What is required - Return only the lines running from the top of the entries to the line with "Definition EACCES : Z := 13.", inclusive, exactly as written.

[Records excerpted from a collection]
------------------------------
(** * GlobalProtect authentication (auth-globalprotect.c)

    A shallow embedding of the login-response parser, the prelogin form
    builder, the portal response parser, the login loop and the logout
    request of [auth-globalprotect.c], with the properties the
    specification states about them.

    Conventions of the embedding:
    - a [char *] that the code tests against [NULL] is a [cstr]
      ([option string]); [NULL] is [None];
    - an [xmlNode *] used as a cursor over siblings is the list of the node
      and its following siblings ([->next] is the tail, [NULL] is [[]]);
    - [vpn_progress] appends a structured message to a log;
    - helpers of the client that live in other files (XML accessors, text
      buffers, URL decoding, the transport, the form collector, the token
      generator) are variables of the section, so every theorem holds for
      any implementation of them;
    - memory allocation ([calloc], [strdup], [asprintf]) succeeds. *)

From Stdlib Require Import String Ascii List ZArith Bool Lia Arith.
From Equations Require Import Equations.
Import ListNotations.

Local Open Scope string_scope.
Local Open Scope Z_scope.
Local Open Scope list_scope.

(** ** C strings and errno values *)

Definition cstr := option string.

Definition EPERM : Z := 1.
Definition ENOENT : Z := 2.
Definition EAGAIN : Z := 11.
Definition ENOMEM : Z := 12.
Definition EACCES : Z := 13.
Definition EEXIST : Z := 17.
Definition EINVAL : Z := 22.

(** Keeps the equation of a case analysis for the termination proofs. *)
Definition inspect {A : Type} (x : A) : {y : A | x = y} := exist _ x eq_refl.

(** [!strcmp(a, b)] *)
Definition streq (a b : string) : bool := String.eqb a b.

(** ** libxml2 trees, as far as the code reads them *)

Inductive xmlElementType :=
| XML_ELEMENT_NODE
| XML_TEXT_NODE
| XML_COMMENT_NODE.

#[warnings="-register-all"]
Inductive xmlNode :=
| XmlNode (type : xmlElementType) (name : string)
          (properties : list (string * string))
          (content : string) (children : list xmlNode).

Definition xml_type (n : xmlNode) : xmlElementType :=
  match n with XmlNode t _ _ _ _ => t end.
Definition xml_name (n : xmlNode) : string :=
  match n with XmlNode _ s _ _ _ => s end.
Definition xml_properties (n : xmlNode) : list (string * string) :=
  match n with XmlNode _ _ p _ _ => p end.
Definition xml_content (n : xmlNode) : string :=
  match n with XmlNode _ _ _ c _ => c end.
Definition xml_children (n : xmlNode) : list xmlNode :=
  match n with XmlNode _ _ _ _ c => c end.

Definition is_element (n : xmlNode) : bool :=
  match xml_type n with XML_ELEMENT_NODE => true | _ => false end.

(** [while (xml_node && xml_node->type != XML_ELEMENT_NODE)
       xml_node = xml_node->next;] *)
Fixpoint skip_non_elements (xml_node : list xmlNode) : list xmlNode :=
  match xml_node with
  | [] => []
  | n :: next => if is_element n then xml_node else skip_non_elements next
  end.

(** ** Text buffers

    [struct oc_text_buf] as the code uses it: the text and a sticky error
    status.  [buf_error] reads the status and [buf_free] releases the buffer
    and returns it.  The functions that append are variables of the sections
    below. *)

Record oc_text_buf := { buf_data : cstr; buf_status : Z }.

Definition buf_error (b : oc_text_buf) : Z := buf_status b.
Definition buf_free (b : oc_text_buf) : Z := buf_error b.

(** An argument of a [printf]-style call. *)
Inductive fmt_arg :=
| Arg_s (s : cstr)
| Arg_d (d : Z).

(** ** Session records *)

Inductive oc_form_opt_type :=
| OC_FORM_OPT_UNSET
| OC_FORM_OPT_TEXT
| OC_FORM_OPT_PASSWORD
| OC_FORM_OPT_SELECT
| OC_FORM_OPT_HIDDEN
| OC_FORM_OPT_TOKEN.

Record oc_choice := { choice_name : cstr; choice_label : cstr }.

(** [struct oc_form_opt] and [struct oc_form_opt_select]; [->next] is the
    tail of the list that holds the option. *)
Record oc_form_opt := {
  opt_type : oc_form_opt_type;
  opt_name : cstr;
  opt_label : cstr;
  opt_value : cstr;
  opt_choices : list oc_choice
}.

Record oc_auth_form := {
  form_message : cstr;
  form_auth_id : cstr;
  form_action : cstr;
  form_opts : list oc_form_opt
}.

Record login_context := {
  username : cstr;
  alt_secret : cstr;
  portal_userauthcookie : cstr;
  portal_prelogonuserauthcookie : cstr;
  form : option oc_auth_form
}.

(** The fields of [struct openconnect_info] that this file touches. *)
Record openconnect_info := {
  cookie : cstr;
  localname : cstr;
  hostname : cstr;
  port : Z;
  urlpath : cstr;
  platname : string;
  authgroup : cstr;
  redirect_url : cstr;
  trojan_interval : Z;
  token_bypassed : bool;
  disable_ipv6 : bool;
  ip_info_addr : cstr;
  ip_info_addr6 : cstr;
  has_write_new_config : bool
}.

Definition set_cookie (v : openconnect_info) (c : cstr) : openconnect_info :=
  {| cookie := c; localname := localname v; hostname := hostname v;
     port := port v; urlpath := urlpath v; platname := platname v;
     authgroup := authgroup v; redirect_url := redirect_url v;
     trojan_interval := trojan_interval v;
     token_bypassed := token_bypassed v; disable_ipv6 := disable_ipv6 v;
     ip_info_addr := ip_info_addr v; ip_info_addr6 := ip_info_addr6 v;
     has_write_new_config := has_write_new_config v |}.

Definition set_urlpath (v : openconnect_info) (p : cstr) : openconnect_info :=
  {| cookie := cookie v; localname := localname v; hostname := hostname v;
     port := port v; urlpath := p; platname := platname v;
     authgroup := authgroup v; redirect_url := redirect_url v;
     trojan_interval := trojan_interval v;
     token_bypassed := token_bypassed v; disable_ipv6 := disable_ipv6 v;
     ip_info_addr := ip_info_addr v; ip_info_addr6 := ip_info_addr6 v;
     has_write_new_config := has_write_new_config v |}.

Definition set_authgroup (v : openconnect_info) (g : cstr) : openconnect_info :=
  {| cookie := cookie v; localname := localname v; hostname := hostname v;
     port := port v; urlpath := urlpath v; platname := platname v;
     authgroup := g; redirect_url := redirect_url v;
     trojan_interval := trojan_interval v;
     token_bypassed := token_bypassed v; disable_ipv6 := disable_ipv6 v;
     ip_info_addr := ip_info_addr v; ip_info_addr6 := ip_info_addr6 v;
     has_write_new_config := has_write_new_config v |}.

Definition set_redirect_url (v : openconnect_info) (u : cstr) : openconnect_info :=
  {| cookie := cookie v; localname := localname v; hostname := hostname v;
     port := port v; urlpath := urlpath v; platname := platname v;
     authgroup := authgroup v; redirect_url := u;
     trojan_interval := trojan_interval v;
     token_bypassed := token_bypassed v; disable_ipv6 := disable_ipv6 v;
     ip_info_addr := ip_info_addr v; ip_info_addr6 := ip_info_addr6 v;
     has_write_new_config := has_write_new_config v |}.

Definition set_trojan_interval (v : openconnect_info) (t : Z) : openconnect_info :=
  {| cookie := cookie v; localname := localname v; hostname := hostname v;
     port := port v; urlpath := urlpath v; platname := platname v;
     authgroup := authgroup v; redirect_url := redirect_url v;
     trojan_interval := t;
     token_bypassed := token_bypassed v; disable_ipv6 := disable_ipv6 v;
     ip_info_addr := ip_info_addr v; ip_info_addr6 := ip_info_addr6 v;
     has_write_new_config := has_write_new_config v |}.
------------------------------
Response for this exercise -
(** * GlobalProtect authentication (auth-globalprotect.c)

    A shallow embedding of the login-response parser, the prelogin form
    builder, the portal response parser, the login loop and the logout
    request of [auth-globalprotect.c], with the properties the
    specification states about them.

    Conventions of the embedding:
    - a [char *] that the code tests against [NULL] is a [cstr]
      ([option string]); [NULL] is [None];
    - an [xmlNode *] used as a cursor over siblings is the list of the node
      and its following siblings ([->next] is the tail, [NULL] is [[]]);
    - [vpn_progress] appends a structured message to a log;
    - helpers of the client that live in other files (XML accessors, text
      buffers, URL decoding, the transport, the form collector, the token
      generator) are variables of the section, so every theorem holds for
      any implementation of them;
    - memory allocation ([calloc], [strdup], [asprintf]) succeeds. *)

From Stdlib Require Import String Ascii List ZArith Bool Lia Arith.
From Equations Require Import Equations.
Import ListNotations.

Local Open Scope string_scope.
Local Open Scope Z_scope.
Local Open Scope list_scope.

(** ** C strings and errno values *)

Definition cstr := option string.

Definition EPERM : Z := 1.
Definition ENOENT : Z := 2.
Definition EAGAIN : Z := 11.
Definition ENOMEM : Z := 12.
Definition EACCES : Z := 13.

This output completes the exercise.